Part-of-speech ratios are computed for: the ratio of nouns to verbs, the ratio of pronouns to nouns, the ratio of determiners to nouns, and the ratio of open-class words to closed-class words (4 features).
Proportion of verbs in the present tense is computed as a proxy for discourse type as presented in Drummond et al. (2015), distinguishing between a descriptive style (mostly present tense) vs. narrative style (mostly past tense) (1 feature).
Median word frequency is estimated according to the modern Swedish section of the Korp corpus (Borin et al., 2012) (1 feature).
Type-token ratio (TTR) is calculated by dividing the number of unique word types by the total number of tokens in the narrative (1 feature).

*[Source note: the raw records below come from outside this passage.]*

Lemma updates_absent us : forall (s : M * list MTx) h k,
  takes s.1 (length us + k) -> Forall (fun u => storable u.1) us -> absent s.1 h ->
  exists s', rollback_mempool us s = Ret s' /\ takes s'.1 k /\ absent s'.1 h /\ (forall x, x ∈ s.2 -> x ∈ s'.2).
Proof.
  induction us as [|u us IH]; intros s h k Ht Hp Ha; cbn [rollback_mempool run_foldl]; [by exists s|].
  apply Forall_cons in Hp as [Hu Hp].
  destruct (notify_one u.1 [] u.2 s (length us + k) Ht Hu) as (m' & ev & -> & Ht' & Habs & _).
  cbn [mbind run_bind]. destruct (IH (m', s.2 ++ ev) h k) as (s' & Hr & Ht2 & Ha' & Hev); [done|done|by apply Habs|].
  exists s'. conj_split; [done|done|done|]. intros x Hx. apply Hev. cbn. apply elem_of_app. by left.
Qed.

(** C32: a transaction that has reached the chain is finalized, after exactly the
    number of blocks the threshold asks for.  For any backend, an in-flight transaction that the first of
    a run of blocks contains (or that is already confirmed) is followed until its count reaches
    six: every update succeeds, and at the sixth confirmation the mempool reports it as
    finalized, with that count, and stops tracking it. *)
Theorem seen_tx_finalizes us : forall (s : M * list MTx) tx,
  takes s.1 (length us) -> Forall (fun u => storable u.1) us ->
  tx ∈ Store.peek_inflight s.1 -> us ≠ [] ->
  MempoolTx.stage tx = Confirmed \/ (exists u rest, us = u :: rest /\ MempoolTx.hash tx ∈ u.2) ->
  MempoolTx.confirmations tx + Z.of_nat (length us) = MEMPOOL_FINALIZE_THRESHOLD ->
  exists s' x, update_mempool us s = Ret s' /\ absent s'.1 (MempoolTx.hash tx) /\
    x ∈ s'.2 /\ MempoolTx.hash x = MempoolTx.hash tx /\ MempoolTx.stage x = Finalized /\
    MempoolTx.confirmations x = MEMPOOL_FINALIZE_THRESHOLD.
Proof.
  induction us as [|u us IH]; intros s tx Ht Hp Hin Hne Hc Hn; [done|]. clear Hne.
  apply Forall_cons in Hp as [Hu Hp]. cbn [length] in Ht, Hn.
  destruct (notify_one u.1 u.2 [] s (length us) Ht Hu) as (m' & ev & E & Ht' & _ & Ho).
  specialize (Ho tx Hin). unfold outcome in Ho.
  assert (Hconf : confirms u.2 [] tx = true).
  { unfold confirms. destruct Hc as [Hc|(v & rest & [= <- <-] & Hv)].
    - rewrite (bool_decide_false (_ ∈ [])) by apply not_elem_of_nil. rewrite (bool_decide_true _ Hc). apply orb_true_r.
    - by rewrite bool_decide_true. }
  rewrite Hconf in Ho. unfold update_mempool. cbn [run_foldl]. rewrite E. cbn [mbind run_bind].
  unfold MEMPOOL_FINALIZE_THRESHOLD in *. destruct us as [|u' us].
  - rewrite (proj2 (Z.leb_le _ _)) in Ho by (cbn in Hn; lia). destruct Ho as [Hx Ha].
    eexists (m', s.2 ++ ev), _. conj_split; [reflexivity|exact Ha| |..].
    + cbn. apply elem_of_app. right. exact Hx.
    + done.
    + done.
    + cbn. cbn in Hn. lia.
  - rewrite (proj2 (Z.leb_gt _ _)) in Ho by (cbn [length] in Hn; lia).
    destruct (IH (m', s.2 ++ ev) (confirmed u.1 tx)) as (s' & x & Hr & Ha & Hx); try done.
    + by left.
    + cbn [confirmed MempoolTx.confirmations length] in *. lia.
    + exists s', x. split; [exact Hr|]. split; [exact Ha|exact Hx].
Qed.

(** A transaction no block takes is dropped, not tracked for ever: an
    in-flight transaction that has missed no block yet leaves the mempool, reported as dropped,
    at the second block in a row that does not contain it. *)
Theorem unseen_tx_drops (s : M * list MTx) tx u1 u2 :
  takes s.1 2 -> storable u1.1 -> storable u2.1 -> tx ∈ Store.peek_inflight s.1 ->
  MempoolTx.stage tx ≠ Confirmed -> MempoolTx.non_confirmations tx = 0 ->
  MempoolTx.hash tx ∉ u1.2 -> MempoolTx.hash tx ∉ u2.2 ->
  exists s' x, update_mempool [u1; u2] s = Ret s' /\ absent s'.1 (MempoolTx.hash tx) /\
    x ∈ s'.2 /\ MempoolTx.hash x = MempoolTx.hash tx /\ MempoolTx.stage x = Dropped.
Proof.
  intros Ht Hu1 Hu2 Hin Hst Hnc Hn1 Hn2.
  destruct (notify_one u1.1 u1.2 [] s 1 Ht Hu1) as (m1 & ev1 & E1 & Ht1 & _ & Ho1).
  specialize (Ho1 tx Hin). unfold outcome, confirms in Ho1.
  rewrite (bool_decide_false _ Hn1), (bool_decide_false _ Hst), andb_false_r, Hnc in Ho1. cbn in Ho1.
  rewrite bool_decide_false in Ho1 by apply not_elem_of_nil.
  destruct (notify_one u2.1 u2.2 [] (m1, s.2 ++ ev1) 0 Ht1 Hu2) as (m2 & ev2 & E2 & _ & _ & Ho2).
  specialize (Ho2 _ Ho1). unfold outcome, confirms in Ho2. cbn in Ho2.
  rewrite (bool_decide_false _ Hn2), (bool_decide_false _ Hst), !andb_false_r in Ho2. cbn in Ho2.
  rewrite bool_decide_false in Ho2 by apply not_elem_of_nil. destruct Ho2 as [Hx Ha].
  unfold update_mempool. cbn [run_foldl]. rewrite E1. cbn [mbind run_bind]. rewrite E2. cbn [mbind run_bind].
  eexists (m2, (s.2 ++ ev1) ++ ev2), _. conj_split; [reflexivity|exact Ha|cbn; apply elem_of_app; right; exact Hx|done..].
Qed.

(** Undoing blocks that do not contain a confirmed transaction. *)
Lemma undo_confirms us : forall (s : M * list MTx) tx k,
  takes s.1 (length us + k) -> Forall (fun u => storable u.1) us -> tx ∈ Store.peek_inflight s.1 ->
  MempoolTx.stage tx = Confirmed -> Forall (fun u => MempoolTx.hash tx ∉ u.2) us ->
  exists s', rollback_mempool us s = Ret s' /\ takes s'.1 k /\ (forall x, x ∈ s.2 -> x ∈ s'.2) /\
    if MEMPOOL_FINALIZE_THRESHOLD <=? MempoolTx.confirmations tx + Z.of_nat (length us)
    then MempoolTx.confirmations tx < MEMPOOL_FINALIZE_THRESHOLD ->
         absent s'.1 (MempoolTx.hash tx) /\
         exists x, x ∈ s'.2 /\ MempoolTx.hash x = MempoolTx.hash tx /\ MempoolTx.stage x = Finalized
    else exists tx', tx' ∈ Store.peek_inflight s'.1 /\ MempoolTx.stage tx' = Confirmed /\ ident tx' = ident tx.
Proof.
  induction us as [|u us IH]; intros s tx k Ht Hp Hin Hst Hni; cbn [rollback_mempool run_foldl length].
  - exists s. conj_split; [done|done|done|]. destruct (Z.leb_spec MEMPOOL_FINALIZE_THRESHOLD
      (MempoolTx.confirmations tx + Z.of_nat 0)); [lia|]. by exists tx.
  - apply Forall_cons in Hp as [Hu Hp]. apply Forall_cons in Hni as [Hnu Hni].
    destruct (notify_one u.1 [] u.2 s (length us + k) Ht Hu) as (m' & ev & -> & Ht' & Habs & Ho).
    cbn [mbind run_bind]. specialize (Ho tx Hin). unfold outcome, confirms in Ho.
    rewrite (bool_decide_false (_ ∈ [])), (bool_decide_false _ Hnu), (bool_decide_true _ Hst) in Ho by apply not_elem_of_nil.
    cbn [orb negb andb] in Ho.
    destruct (Z.leb_spec MEMPOOL_FINALIZE_THRESHOLD (MempoolTx.confirmations tx + 1)) as [Hge|Hlt].
    + destruct Ho as [Hx Ha]. rewrite (proj2 (Z.leb_le _ _)) by lia.
      destruct (updates_absent us (m', s.2 ++ ev) (MempoolTx.hash tx) k) as (s' & Hr & Ht2 & Ha' & Hev); try done.
      exists s'. conj_split; [done|done| |].
      * intros x Hxs. apply Hev. cbn. apply elem_of_app. by left.
      * intros _. split; [done|]. eexists. split; [apply Hev; cbn; apply elem_of_app; right; exact Hx|done].
    + destruct (IH (m', s.2 ++ ev) (confirmed u.1 tx) k) as (s' & Hr & Ht2 & Hev & Hend); try done.
      exists s'. conj_split; [done|done| |].
      * intros x Hxs. apply Hev. cbn. apply elem_of_app. by left.
      * cbn [confirmed MempoolTx.confirmations MempoolTx.hash] in Hend.
        replace (MempoolTx.confirmations tx + Z.of_nat (Datatypes.S (length us)))
          with (MempoolTx.confirmations tx + 1 + Z.of_nat (length us)) by lia.
        destruct (_ <=? _); [|done]. intros _. by apply Hend.
Qed.

(** C38: what a rollback makes of a transaction whose block it undoes.  The
    transaction has [c] confirmations and the rollback undoes [n] blocks above its own, then
    its own: it is requeued when [c + n] stays below the threshold of six; otherwise the blocks
    undone above it count as confirmations, and it is finalized and forgotten
    although its block is gone. *)
Theorem rollback_of_confirmed (s : M * list MTx) tx above own :
  takes s.1 (length above + 1) -> Forall (fun u => storable u.1) (above ++ [own]) ->
  tx ∈ Store.peek_inflight s.1 -> MempoolTx.stage tx = Confirmed ->
  MempoolTx.confirmations tx < MEMPOOL_FINALIZE_THRESHOLD ->
  Forall (fun u => MempoolTx.hash tx ∉ u.2) above -> MempoolTx.hash tx ∈ own.2 ->
  exists s', rollback_mempool (above ++ [own]) s = Ret s' /\
    if MempoolTx.confirmations tx + Z.of_nat (length above) <? MEMPOOL_FINALIZE_THRESHOLD
    then MempoolTx.hash tx ∈ hashes_of (Store.peek_pending s'.1)
    else absent s'.1 (MempoolTx.hash tx) /\
         exists x, x ∈ s'.2 /\ MempoolTx.hash x = MempoolTx.hash tx /\ MempoolTx.stage x = Finalized.
Proof.
  intros Ht Hp Hin Hst Hc Hni Hown. apply Forall_app in Hp as [Hp Hp1]. rewrite Forall_singleton in Hp1.
  destruct (undo_confirms above s tx 1 Ht Hp Hin Hst Hni) as (s1 & Hr & Ht1 & Hev & Hend).
  unfold rollback_mempool in *. rewrite run_foldl_app, Hr. cbn [mbind run_bind run_foldl].
  destruct (notify_one own.1 [] own.2 s1 0 Ht1 Hp1) as (m' & ev & -> & _ & Habs & Ho). cbn [mbind run_bind].
  exists (m', s1.2 ++ ev). split; [done|]. rewrite Z.leb_antisym in Hend. cbn [fst snd].
  destruct (_ <? _); cbn [negb] in Hend.
  - destruct Hend as (tx' & Hin' & Hst' & Hid). injection Hid as Hh _. specialize (Ho tx' Hin').
    unfold outcome, confirms in Ho. rewrite Hh in Ho.
    rewrite (bool_decide_false (_ ∈ [])), (bool_decide_true _ Hown) in Ho by apply not_elem_of_nil.
    cbn [orb negb andb] in Ho. unfold hashes_of. rewrite <- Hh.
    change (MempoolTx.hash tx') with (MempoolTx.hash (requeued tx')). by apply list_elem_of_fmap_2.
  - destruct (Hend Hc) as (Ha & x & Hx & Hxh & Hxs). split; [by apply Habs|].
    exists x. conj_split; [apply elem_of_app; by left|done|done].
Qed.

Information unit counts are computed for each of the information unit categories listed in (Croisile et al., 1996); namely, the three subjects, eleven objects, two places, and seven actions. These counts are extracted using a keyword-spotting method with some manual correction. The total count for each category is then normalized by the total number of words in the narrative (4 features).
Content density and content efficiency are computed by counting the total number of information units mentioned (including repetitions) and dividing by the total number of words and the total time, respectively (2 features).
Propositional density is calculated by taking the ratio of propositions (verbs, adjectives, adverbs, prepositions, and conjunctions) to total number of words (Mueller et al., 2017) (1 feature).
Dysfluency marker counts are computed by counting the number of filled pauses, false starts, and incomplete sentences, each normalized by total number of words. An overall dysfluency index is also computed by summing the counts from the three categories and dividing by the total number of words (4 features).